2025 Thai television series

Love in the Moonlight (สลักรักในแสงจันทร์; , lit. 'Carve Love in the Moonlight') is a 2025 Thai boys' love drama television series, starring Peemapol Panichtamrong (Peak), Satjakorn Chalard (Pearl), and Veerinsara Tangkitsuvanich (Perth).

The series premiered on One 31 on 15 September 2025 and was also available for streaming on GagaOOLala.

==Synopsis==
Set in 1963, the story follows Prince Saenkaew, who is sent from the fictional kingdom of Sariangkham to Bangkok to marry Pinanong, a union intended to secure his family's assets in Thailand. Pinanong welcomes the arrangement, having long harbored feelings for the prince. However, her cousin Sasin is skeptical of the marriage and shares a complicated history with Saenkaew.

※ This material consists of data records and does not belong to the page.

(** C6: over a live link, whatever an idle client publishes gets through: every message of a sequence,
    with quality of service 0 or 1, that fits the transmit buffer is sent - its packet, whole, in the
    order of the calls, with consecutive packet identifiers where it needs one, and nothing else -, the
    acknowledgements the broker sends for those with quality of service 1 are taken off the stream, every
    call returns SUCCESS, and the client is idle and ready to publish again. *)
Theorem messages_get_through {W : Type} {clock : Clock W} {net : NetworkOps W} {mutexes : MutexOps W}
    {app : AppOps W} {stream : StreamLaws W} {live : LiveLaws W} (fuel : nat) (size : Z) (ms : list message)
    (rest : bytes) (c : AWS_IoT_Client) (w : W) :
  thread_support = false -> ready size c -> (4 < fuel)%nat ->
  let last := nextPacketId (clientData c) in
  all_sendable size last ms -> rx w = concat (in_turn message_answer last ms) ++ rest ->
  wp exact (publish_all fuel ms) (fun rcs s' =>
    rcs = replicate (length ms) SUCCESS /\ ready size s'.1 /\ rx s'.2 = rest /\
    tx s'.2 = tx w ++ concat (in_turn message_packet last ms)) (c, w).
Proof. intros Hu Hr Hf last Hm Hans. by apply publish_all_live. Qed.

(** Publishing "hi" to "a/b" with quality of service 1 and then 0. *)
Definition hi_message (qos : QoS) : message :=
  mkMessage [97; 47; 98] 3 (mkPublishParams qos 0 0 0 (Some [104; 105]) 2) [97; 47; 98] [104; 105].

Lemma messages_get_through_witness :
  wp exact (publish_all 5 [hi_message QOS1; hi_message QOS0]) (fun rcs s' =>
    rcs = [SUCCESS; SUCCESS] /\ ready 64 s'.1 /\ rx s'.2 = [] /\
    tx s'.2 = [50; 9; 0; 3; 97; 47; 98; 255; 255; 104; 105; 48; 7; 0; 3; 97; 47; 98; 104; 105])
    (sim_client CLIENT_STATE_CONNECTED_IDLE [], sim_world [64; 2; 255; 255]).
Proof.
  assert (H : forall qos last, qos = QOS0 \/ qos = QOS1 -> sendable 64 last (hi_message qos)).
  { intros qos last Hq. split; [done|]. split; [done|]. split; [done|].
    split; [split; [done|by exists [97; 47; 98]]|]. split; [by exists [104; 105]|].
    by destruct Hq as [-> | ->]. }
  refine (messages_get_through 5 64 [hi_message QOS1; hi_message QOS0] []
    (sim_client CLIENT_STATE_CONNECTED_IDLE []) (sim_world [64; 2; 255; 255]) _ _ _ _ _).
  - reflexivity.
  - split; [|done]. vm_compute. repeat split; congruence.
  - lia.
  - split; [apply H; by right|]. split; [apply H; by left|exact I].
  - reflexivity.
Defined.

As the prince begins to reveal the emotional burden of marrying out of duty, Sasin finds himself drawn into a connection that neither of them anticipated—one that challenges their past and reshapes their future.

==Cast and characters==
===Main===
- Peemapol Panichtamrong (Peak) as Prince Saenkaew Na Chansaeng
- Satjakorn Chalard (Pearl) as Sasin
- Veerinsara Tangkitsuvanich (Perth) as Pinanong "Pin" Sirichalalai

===Supporting===
- Chatchai Plengpanich as Prince Kamfa
- Dom Hetrakul as Kalong (General)
- Ruengrit McIntosh as Bodin
- Rhatha Phongam as Rachawadi
- Pimpan Chalaikupp (Pim) as Wad
- Duangta Toongkamanee as Chao Sri Dara
- Natha Lloyd (Mai) as Homthip
- Wattana Kumthorntip (Gift) as Khamsu
- Nut Devahastin as Inthra
- Suzana Renaud as Songsawat
- Chokchai Moomak (Act) as Mingmit
- Kidakarn Ratchakitprakarn (Karn) as Sanya
- Pichaya Tippala (Dream) as Duangkamol

===Guest===
- Khunakorn Kirdpan as Somkhit
- Paweena Charivsakul as Thararat
- Anis Suwit (Mild) as Dueanpradap
- Atthaseri Klot as Field Marshal

==Soundtrack==

Love in the Moonlight Soundtrack
| No. | Title | Writer(s) | Artist | Length |
|---|---|---|---|---|
| 1. | "Once Forever (ครั้งหนึ่งตลอดไป)" | Amp Achariya Dulyapaiboon | Boom Saharat | 3:26 |

==Broadcast==
The series aired from 15 September to 21 October 2025 on One 31, with episodes released every Monday and Tuesday. It is also available internationally via the streaming platform GagaOOLala. The show gained significant traction online, trending #1 on X (formerly Twitter) following a romantic scene between Pearl and Peak.

==Reception==
Love in the Moonlight received generally positive reviews from viewers. On the drama database site MyDramaList, the series holds a rating of 8.6 out of 10, based on 1,441 user votes. On IMDb, it has an average score of 8.8 out of 10, with 110 user ratings as of October 2025.

==Production==
A ceremonial blessing event was held prior to filming, in line with Thai tradition for auspicious beginnings.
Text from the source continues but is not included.